(Information given)

(** Marking an empty cell of a board without a full line: every line that
    is full afterwards passes through that cell and is held by the mover. *)
Lemma line_held_after_move board i p line q :
  board !! i = Some None ->
  ~ line_full board line ->
  line_held (<[i := Some p]> board) line q ->
  q = p /\ (line.1.1 = i \/ line.1.2 = i \/ line.2 = i).
Proof.
  intros Hi Hnot Hq. apply lookup_lt_Some in Hi as Hlt.
  destruct line as [[a b] c]. unfold line_held, read in *. simpl in *.
  destruct Hq as (Ha & Hb & Hc).
  destruct (decide (a = i)) as [->|Hna].
  { rewrite list_lookup_insert_eq in Ha by done. split; [congruence | tauto]. }
  destruct (decide (b = i)) as [->|Hnb].
  { rewrite list_lookup_insert_eq in Hb by done. split; [congruence | tauto]. }
  destruct (decide (c = i)) as [->|Hnc].
  { rewrite list_lookup_insert_eq in Hc by done. split; [congruence | tauto]. }
  rewrite list_lookup_insert_ne in Ha, Hb, Hc by done.
  destruct Hnot. by exists q.
Qed.

Lemma status_in_progress_no_full_line s turn :
  status s = IN_PROGRESS turn ->
  forall line, line ∈ WIN_LINES -> ~ line_full (board s) line.
Proof.
  unfold status, computeStatus. intros H. apply first_win_None.
  by destruct (first_win _ _) as [[w l]|].
Qed.

Lemma balanced_marks_le starter s p :
  length (board s) = 9 -> balanced starter s -> marks p (board s) <= 5.
Proof.
  intros Hlen Hbal. pose proof (marks_bound (board s)) as Hb.
  destruct Hbal as [[_ Hm]|[_ Hm]]; destruct starter, p; simpl in Hm; lia.
Qed.

Lemma balanced_move starter s i :
  board s !! i = Some None ->
  balanced starter s ->
  balanced starter
           (mkState (<[i := Some (nextPlayer s)]> (board s))
                    (otherPlayer (nextPlayer s)) (score s)).
Proof.
  intros Hi [[Hn Hm]|[Hn Hm]]; rewrite Hn; [right | left]; simpl.
  - split; [done|].
    rewrite marks_insert_same, marks_insert_other by (done || by destruct starter).
    by rewrite Hm.
  - split; [by destruct starter|].
    rewrite marks_insert_same, marks_insert_other by (done || by destruct starter).
    done.
Qed.

Lemma play_invariant_empty starter sc :
  play_invariant (mkState empty_board starter sc).
Proof.
  split; [reflexivity|]. split.
  - exists starter. left. split; [done|]. by destruct starter.
  - assert (Hnone : forall line, line ∈ WIN_LINES -> ~ line_full empty_board line)
      by (apply full_lines_nil; reflexivity).
    split; [simpl; lia|].
    intros l1 l2 p1 p2 H1 _ Hp1 _. destruct (Hnone l1 H1). by exists p1.
Qed.

Lemma play_invariant_move index s :
  play_invariant s -> play_invariant (handleSquareClick index s).
Proof.
  intros (Hlen & [starter Hbal] & Hfew).
  destruct (handleSquareClick_cases index s) as [->|(turn & Hc & Hs)];
    [exact (conj Hlen (conj (ex_intro _ starter Hbal) Hfew))|].
  rewrite (handleSquareClick_valid _ _ _ Hc Hs). simpl.
  apply read_at_Some in Hc as (_ & _ & Hi).
  pose proof (status_in_progress_no_full_line _ _ Hs) as Hnone.
  pose proof (balanced_move _ _ _ Hi Hbal) as Hbal'.
  set (i := Z.to_nat index) in *. set (p := nextPlayer s) in *.
  set (b' := <[i := Some p]> (board s)) in *.
  assert (Hlen' : length b' = 9) by (unfold b'; by rewrite length_insert).
  assert (Hown : forall l q, l ∈ WIN_LINES -> line_held b' l q -> q = p).
  { intros l q Hin Hq.
    by destruct (line_held_after_move _ _ _ _ _ Hi (Hnone l Hin) Hq). }
  split; [done|]. split; [by exists starter|]. split.
  - unfold full_lines.
    rewrite (filter_ext_in (is_full b') (held_by b' p)).
    + apply held_lines_bound; [done|].
      by apply (balanced_marks_le starter (mkState b' (otherPlayer p) (score s))).
    + intros l Hin. apply list_elem_of_In in Hin. unfold is_full, held_by.
      destruct (line_winner b' l) as [q|] eqn:E;
        [|by rewrite bool_decide_eq_false_2].
      apply line_winner_Some, (Hown _ _ Hin) in E as ->.
      by rewrite bool_decide_eq_true_2.
  - intros l1 l2 p1 p2 H1 H2 Hp1 Hp2.
    rewrite (Hown _ _ H1 Hp1). by rewrite (Hown _ _ H2 Hp2).
Qed.

Lemma reachable_play_invariant s : reachable s -> play_invariant s.
Proof.
  induction 1 as [starter sc|s index _ IH].
  - apply play_invariant_empty.
  - by apply play_invariant_move.
Qed.

Lemma reachable_run_moves (indices : list Z) (s : State) :
  reachable s -> reachable (run (map ApplyMove indices) s).
Proof.
  revert s. induction indices as [|i indices IH]; intros s Hs; simpl; [done|].
  apply IH. by apply reach_move.
Qed.

(** C7, as the claim states it, fails: play reaches a board on which two
    winning lines are fully occupied by one player's mark. *)
Lemma reachable_two_full_lines :
  reachable double_win_state
  /\ board double_win_state
     = [ Some X; Some X; Some X;
         Some X; Some O; Some O;
         Some X; Some O; Some O ]
  /\ full_lines (board double_win_state) = [(0, 1, 2); (0, 3, 6)]
  /\ ~ (forall s, reachable s -> length (full_lines (board s)) <= 1).
Proof.
  assert (Hr : reachable double_win_state)
    by (apply reachable_run_moves, reach_empty).
  split; [exact Hr|]. split; [reflexivity|]. split; [reflexivity|].
  intros H. specialize (H _ Hr). vm_compute in H. lia.
Qed.

(** C7, amended.  On every board that moves alone reach from an empty
    board, at most two of the eight winning lines are fully occupied by a
    single player's mark, and all the fully occupied lines carry the mark
    of the same player. *)
Theorem reachable_at_most_two_full_lines (s : State) :
  reachable s ->
  length (full_lines (board s)) <= 2
  /\ (forall l1 l2 p1 p2,
        l1 ∈ WIN_LINES -> l2 ∈ WIN_LINES ->
        line_held (board s) l1 p1 -> line_held (board s) l2 p2 -> p1 = p2).
Proof.
  intros Hr. by destruct (reachable_play_invariant s Hr) as (_ & _ & Hfew).
Qed.

Lemma reachable_at_most_two_full_lines_witness :
  reachable double_win_state
  /\ length (full_lines (board double_win_state)) <= 2.
Proof.
  assert (Hr : reachable double_win_state)
    by (apply reachable_run_moves, reach_empty).
  split; [exact Hr|].
  exact (proj1 (reachable_at_most_two_full_lines double_win_state Hr)).
Defined.

(** ** The round as a whole *)

Lemma run_moves_invariant (P : State -> Prop) (indices : list Z) (s : State) :
  P s ->
  (forall s' index, P s' -> P (handleSquareClick index s')) ->
  P (run (map ApplyMove indices) s).
Proof.
  intros Hs Hstep. revert s Hs.
  induction indices as [|i indices IH]; intros s Hs; simpl; [done|].
  apply IH. by apply Hstep.
Qed.

Lemma computeStatus_cases board next :
  (exists winner line,
      computeStatus board next = WON winner line
      /\ line ∈ WIN_LINES /\ line_held board line winner)
  \/ ((forall line, line ∈ WIN_LINES -> ~ line_full board line)
      /\ ((computeStatus board next = DRAW
           /\ forall c, c ∈ board -> c <> None)
          \/ (computeStatus board next = IN_PROGRESS next /\ None ∈ board))).
Proof.
  unfold computeStatus.
  destruct (first_win board WIN_LINES) as [[w l]|] eqn:E.
  - left. exists w, l. split; [done|].
    apply first_win_Some in E as (before & after & Eq & _ & Hw).
    split; [|done]. rewrite Eq. apply elem_of_app. right. left.
  - right. split; [by apply first_win_None|].
    destruct (every_non_null board) eqn:En.
    + left. split; [done|]. by apply every_non_null_true.
    + right. split; [done|]. by apply every_non_null_false.
Qed.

(End Information given)

-- What the exercise asks --
Check every line above for the word "occupied" and copy those that have it.

-- The answer --
    winning lines are fully occupied by one player's mark. *)
    board, at most two of the eight winning lines are fully occupied by a
    single player's mark, and all the fully occupied lines carry the mark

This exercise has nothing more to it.